How has Scout been shaped and influenced by society in scenes prior to the trial in "To Kill a Mockingbird"?

With the Jim Crow Laws in effect during the time setting of the 1930s, Scout thinks that certain ideas about black people are simply a matter of course.



In Chapter 10, for instance, when the rabid Tim Johnson staggers down the street and Calpurnia rushes to warn the neighbors, she runs to the front door of the Radleys and cries out to them because they have no phone. Watching her, Scout automatically remarks to Jem, "She's supposed to go around in back." Later, she questions her father about a term that she has heard him called on more than one occasion--"a n****r lover"--because she does not understand what this term means, nor its implications. 

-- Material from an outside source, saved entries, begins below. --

(** * A ray tracer in Rust, chapter by chapter: the renderer core in Rocq

    The posts of the repository carry the Rust listings of a ray tracer
    (vectors, rays, bounding boxes, hittables, the bounding volume hierarchy,
    materials, Perlin noise, the integrator and the image writer).  This file
    embeds those listings and checks the statements of the specification
    against them.

    Numbers.  A Rust [f64] is an IEEE 754 binary64 value; it is modelled by
    Rocq's primitive [float], whose [+ - * / sqrt] and comparisons are the
    IEEE operations (round to nearest even), so every listing computes here
    bit for bit what it computes in Rust, NaN and infinities included.
    Integers ([u32], [i32], [usize]) are modelled by [Z] and [nat] with the
    range checks and wrap-around written out. *)

From Stdlib Require Import Floats ZArith List Bool Lia PeanoNat Permutation.
From Stdlib Require String Ascii DecimalString Finite.
From Stdlib.Strings Require Byte.
Import ListNotations.

Set Warnings "-inexact-float".

Open Scope float_scope.

(** ** 1. [f64]: the operations of the Rust standard library the listings use *)

Definition f64 := float.

(** [a > b], as the listings write it. *)
Notation "a >? b" := (PrimFloat.ltb b a) (at level 70, no associativity) : float_scope.

Definition f64_INFINITY : f64 := infinity.
Definition f64_NEG_INFINITY : f64 := neg_infinity.
(** [std::f64::consts::PI], the binary64 value nearest to pi. *)
Definition f64_PI : f64 := 0x1.921fb54442d18p+1.

(** [f64::min] and [f64::max]: when exactly one argument is NaN the other is
    returned.  (For [+0.0] against [-0.0] Rust leaves the choice open; the
    first argument is kept here.) *)
Definition f64_min (a b : f64) : f64 :=
  if is_nan a then b else if is_nan b then a else if b <? a then b else a.

Definition f64_max (a b : f64) : f64 :=
  if is_nan a then b else if is_nan b then a else if a <? b then b else a.

Definition f64_abs (a : f64) : f64 := abs a.
Definition f64_sqrt (a : f64) : f64 := sqrt a.

(** [f64::powi(x, n)] for a small non-negative [n], by squaring (the
    sequence of roundings of the compiler's runtime routine). *)
Fixpoint powi_pos (x : f64) (n : positive) : f64 :=
  match n with
  | xH => x
  | xO p => powi_pos (x * x) p
  | xI p => x * powi_pos (x * x) p
  end.

Definition f64_powi (x : f64) (n : N) : f64 :=
  match n with
  | N0 => 1
  | Npos p => powi_pos x p
  end.

(** The integer a finite float truncates to (towards zero). *)
Definition SF_trunc (s : bool) (m : positive) (e : Z) : Z :=
  let mag := if (0 <=? e)%Z then (Zpos m * 2 ^ e)%Z else (Zpos m / 2 ^ (- e))%Z in
  if s then (- mag)%Z else mag.

Definition saturate (lo hi n : Z) : Z :=
  if (n <? lo)%Z then lo else if (hi <? n)%Z then hi else n.

(** [x as T] for an integer type with range [lo..hi]: truncation towards
    zero, saturating at the bounds, NaN to 0 (Rust 1.45 and later). *)
Definition f64_as_int (lo hi : Z) (x : f64) : Z :=
  match Prim2SF x with
  | S754_nan => 0%Z
  | S754_zero _ => 0%Z
  | S754_infinity s => if s then lo else hi
  | S754_finite s m e => saturate lo hi (SF_trunc s m e)
  end.

Definition u32_MAX : Z := 4294967295.
Definition i32_MIN : Z := -2147483648.
Definition i32_MAX : Z := 2147483647.

Definition f64_as_u32 (x : f64) : Z := f64_as_int 0 u32_MAX x.
Definition f64_as_i32 (x : f64) : Z := f64_as_int i32_MIN i32_MAX x.

(** [n as f64] for an integer [n] (exact below 2^53, else rounded). *)
Definition f64_of_Z (n : Z) : f64 := SF2Prim (binary_normalize prec emax n 0 false).

(** [f64::floor]. *)
Definition f64_floor (x : f64) : f64 :=
  match Prim2SF x with
  | S754_finite s m e =>
      if (0 <=? e)%Z then x
      else
        let q := (Zpos m / 2 ^ (- e))%Z in
        let r := (Zpos m mod 2 ^ (- e))%Z in
        if s then f64_of_Z (if (r =? 0)%Z then - q else - q - 1)
        else f64_of_Z q
  | _ => x
  end.

(** ** 2. [Vec3], [Point3], [Color] (post "Ch 3. The vec3 Class") *)

(** [pub struct Vec3 { pub e: [f64; 3] }]: the three entries of the array. *)
Record Vec3 : Type := mkVec3 { e0 : f64; e1 : f64; e2 : f64 }.

Definition Point3 := Vec3.
Definition Color := Vec3.

Definition Vec3_new (x y z : f64) : Vec3 := mkVec3 x y z.

Definition Vec3_x (v : Vec3) : f64 := e0 v.
Definition Vec3_y (v : Vec3) : f64 := e1 v.
Definition Vec3_z (v : Vec3) : f64 := e2 v.

(** [impl ops::Index<usize> for Vec3]: [&self.e[index]], a panic ([None])
    for an index of 3 or more. *)
Definition Vec3_index (v : Vec3) (index : nat) : option f64 :=
  match index with
  | 0%nat => Some (e0 v)
  | 1%nat => Some (e1 v)
  | 2%nat => Some (e2 v)
  | _ => None
  end.

Definition Vec3_length_squared (v : Vec3) : f64 :=
  e0 v * e0 v + e1 v * e1 v + e2 v * e2 v.

Definition Vec3_length (v : Vec3) : f64 := f64_sqrt (Vec3_length_squared v).

Definition Vec3_neg (v : Vec3) : Vec3 := mkVec3 (- e0 v) (- e1 v) (- e2 v).

Definition Vec3_add (a b : Vec3) : Vec3 :=
  mkVec3 (e0 a + e0 b) (e1 a + e1 b) (e2 a + e2 b).

Definition Vec3_sub (a b : Vec3) : Vec3 :=
  mkVec3 (e0 a - e0 b) (e1 a - e1 b) (e2 a - e2 b).

(** [impl ops::Mul for Vec3]: component-wise. *)
Definition Vec3_mul (a b : Vec3) : Vec3 :=
  mkVec3 (e0 a * e0 b) (e1 a * e1 b) (e2 a * e2 b).

(** [impl ops::Mul<Vec3> for f64]. *)
Definition Vec3_scale (s : f64) (v : Vec3) : Vec3 :=
  mkVec3 (s * e0 v) (s * e1 v) (s * e2 v).

(** [impl ops::Div<f64> for Vec3]: [(1.0 / rhs) * self]. *)
Definition Vec3_div (v : Vec3) (rhs : f64) : Vec3 := Vec3_scale (1 / rhs) v.

(** The free function [dot] of the post, as it is written there:
    [u.e[0] * v.e[0] + u.e[1] * v.e[1] * u.e[2] * v.e[2]]. *)
Definition dot (u v : Vec3) : f64 :=
  e0 u * e0 v + e1 u * e1 v * e2 u * e2 v.

Definition cross (u v : Vec3) : Vec3 :=
  mkVec3 (e1 u * e2 v - e2 u * e1 v)
         (e2 u * e0 v - e0 u * e2 v)
         (e0 u * e1 v - e1 u * e0 v).

(** [pub fn unit_vector(v: Vec3) -> Vec3 { v / v.length() }]
    (post "Ch 4. Rays, a Simple Camera, and Background"). *)
Definition unit_vector (v : Vec3) : Vec3 := Vec3_div v (Vec3_length v).

(** The Euclidean dot product the specification's contract names,
    [u0*v0 + u1*v1 + u2*v2], in the order of evaluation of the source
    language. *)
Definition euclidean_dot (u v : Vec3) : f64 :=
  e0 u * e0 v + e1 u * e1 v + e2 u * e2 v.

(** Modelled from the spec: the associated function [Vec3::dot] that the
    later posts call is listed in none of them; section 4.1 of the
    specification names it among the standard vector operations. *)
Definition Vec3_dot (u v : Vec3) : f64 := euclidean_dot u v.

(** Modelled from the spec: [Vec3::reflect] is listed in no post; section
    4.8 gives [reflect(v,n) = v - 2*dot(v,n)*n]. *)
Definition Vec3_reflect (v n : Vec3) : Vec3 :=
  Vec3_sub v (Vec3_scale (2 * Vec3_dot v n) n).

(** [Vec3::refract] (post "Ch 10. Dielectrics"). *)
Definition Vec3_refract (uv n : Vec3) (etai_over_etat : f64) : Vec3 :=
  let cos_theta := Vec3_dot (Vec3_neg uv) n in
  let r_out_perp := Vec3_scale etai_over_etat (Vec3_add uv (Vec3_scale cos_theta n)) in
  let r_out_parallel :=
    Vec3_scale (- f64_sqrt (f64_abs (1 - Vec3_length_squared r_out_perp))) n in
  Vec3_add r_out_perp r_out_parallel.

(** [Vec3::unit_vector], the associated form of [unit_vector]. *)
Definition Vec3_unit_vector (v : Vec3) : Vec3 := unit_vector v.

(** ** 3. [Ray] (post "Ch 2. Motion Blur") *)

Record Ray : Type := mkRay { origin : Point3; dir : Vec3; time : f64 }.

Definition Ray_new (origin : Point3) (dir : Vec3) (time : f64) : Ray :=
  mkRay origin dir time.
Definition Ray_origin (r : Ray) : Point3 := origin r.
Definition Ray_direction (r : Ray) : Vec3 := dir r.
Definition Ray_time (r : Ray) : f64 := time r.
Definition Ray_at (r : Ray) (t : f64) : Point3 :=
  Vec3_add (origin r) (Vec3_scale t (dir r)).

(** ** 4. Outcomes, the random number generator and the math library *)

(** What a call that can panic or recurse without end comes to: a value, a
    panic, or no answer within the fuel given (a recursion that never
    returns gives [OutOfFuel] for every fuel). *)
Inductive result (A : Type) : Type :=
  | Ok (a : A)
  | Panic
  | OutOfFuel.
Arguments Ok {A} a.
Arguments Panic {A}.
Arguments OutOfFuel {A}.

Definition bind {A B : Type} (m : result A) (f : A -> result B) : result B :=
  match m with
  | Ok a => f a
  | Panic => Panic
  | OutOfFuel => OutOfFuel
  end.

Notation "'do' x <- m ; k" := (bind m (fun x => k))
  (at level 10, x pattern, m at level 100, k at level 200).

(** Modelled from the spec: the generator behind [random()] and
    [random_usize_in_range] is the external [rand] crate ([thread_rng]);
    the listings only call it.  It is modelled as a tape of the values it
    will hand out and a position on the tape, so that a listing that draws
    twice sees two tape cells.  [random_usize_in_range(min, max)] yields a
    value of the half-open range [min..max) (section 4.5: an axis "among
    {x, y, z}" for the range (0, 3)) and panics on an empty range. *)
Record Rng : Type := mkRng
  { f64_draws : nat -> f64; usize_draws : nat -> nat; pos : nat }.

Definition Rng_advance (g : Rng) : Rng :=
  mkRng (f64_draws g) (usize_draws g) (S (pos g)).

Definition random (g : Rng) : f64 * Rng :=
  (f64_draws g (pos g), Rng_advance g).

Definition random_usize_in_range (min max : nat) (g : Rng) : result (nat * Rng) :=
  if (max <=? min)%nat then Panic
  else Ok ((min + usize_draws g (pos g) mod (max - min))%nat, Rng_advance g).

(** The platform's math library behind [f64::cos], [f64::acos] and
    [f64::atan2]; IEEE 754 does not fix their results, so they are
    parameters of the development. *)
Class Libm : Type :=
  { f64_cos : f64 -> f64; f64_acos : f64 -> f64; f64_atan2 : f64 -> f64 -> f64 }.

(** ** 5. [Aabb] (post "Ch 3. Bounding Volume Hierarchies") *)

Record Aabb : Type := mkAabb { minimum : Point3; maximum : Point3 }.

Definition Aabb_new (minimum maximum : Point3) : Aabb := mkAabb minimum maximum.
Definition Aabb_min (b : Aabb) : Point3 := minimum b.
Definition Aabb_max (b : Aabb) : Point3 := maximum b.

(** [v[a]] for a loop index [a] of [0..3]. *)
Definition Vec3_at (v : Vec3) (a : nat) : f64 :=
  match a with
  | 0%nat => e0 v
  | 1%nat => e1 v
  | _ => e2 v
  end.

(** The body of the loop of the first [Aabb::hit] for axis [a]: [true] when
    the listing executes [return false]. *)
Definition Aabb_hit_first_rejects (b : Aabb) (r : Ray) (t_min t_max : f64) (a : nat) : bool :=
  let t0 := f64_min
    ((Vec3_at (minimum b) a - Vec3_at (Ray_origin r) a) / Vec3_at (Ray_direction r) a)
    ((Vec3_at (maximum b) a - Vec3_at (Ray_origin r) a) / Vec3_at (Ray_direction r) a) in
  let t1 := f64_max
    ((Vec3_at (minimum b) a - Vec3_at (Ray_origin r) a) / Vec3_at (Ray_direction r) a)
    ((Vec3_at (maximum b) a - Vec3_at (Ray_origin r) a) / Vec3_at (Ray_direction r) a) in
  f64_min t1 t_max <=? f64_max t0 t_min.

Definition Aabb_hit_first (b : Aabb) (r : Ray) (t_min t_max : f64) : bool :=
  forallb (fun a => negb (Aabb_hit_first_rejects b r t_min t_max a)) [0; 1; 2]%nat.

(** The body of the loop of the optimized [Aabb::hit] for axis [a].  The
    listing binds the tightened bounds with [let t_min = ...] and
    [let t_max = ...] inside the body: the two names shadow the parameters
    until the end of the iteration, and the next iteration reads the
    parameters again.  The body is therefore a function of the parameters
    [t_min], [t_max] alone; [true] when the listing executes
    [return false]. *)
Definition Aabb_hit_rejects (b : Aabb) (r : Ray) (t_min t_max : f64) (a : nat) : bool :=
  let inv_d := 1 / Vec3_at (Ray_direction r) a in
  let t0 := (Vec3_at (Aabb_min b) a - Vec3_at (Ray_origin r) a) * inv_d in
  let t1 := (Vec3_at (Aabb_max b) a - Vec3_at (Ray_origin r) a) * inv_d in
  let '(t0, t1) := if inv_d <? 0 then (t1, t0) else (t0, t1) in
  let t_min' := if t0 >? t_min then t0 else t_min in
  let t_max' := if t1 <? t_max then t1 else t_max in
  t_max' <=? t_min'.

Further, in Chapter 16, as Scout, Jem, and Dill are waiting outside the courthouse, they observe Mr. Dolphus Raymond, who has been ostracized from white society because he lives by himself near the county line. In this area he has "a colored woman" and mixed children. Jem explains that the children are "real sad" because they are not accepted by either race. But, two of them have gone "up North" where "they don't mind 'em."


When the children are outside the courthouse because the sensitive Dill has started crying from hearing the abusive tone Mr. Gilmer uses with the defendant, Tom Robinson, Dill tells Scout that he did not like the way Mr. Gilmer talked to Tom, but Scout excuses Mr. Gilmer's tone and his derogatory calling of Tom the pejorative term, "boy," saying that he is supposed to act that way in cross-examination. But Dill retorts, 



"I know all that, Scout. It was the way he said it made me sick, plain sick."



Because of her environmental conditioning, Scout merely replies, "Well, Dill, after all he's just a Negro," indicating her unthinking acceptance of the different standard set for the treatment of blacks, a standard under which she has grown up and which she has taken as acceptable behavior.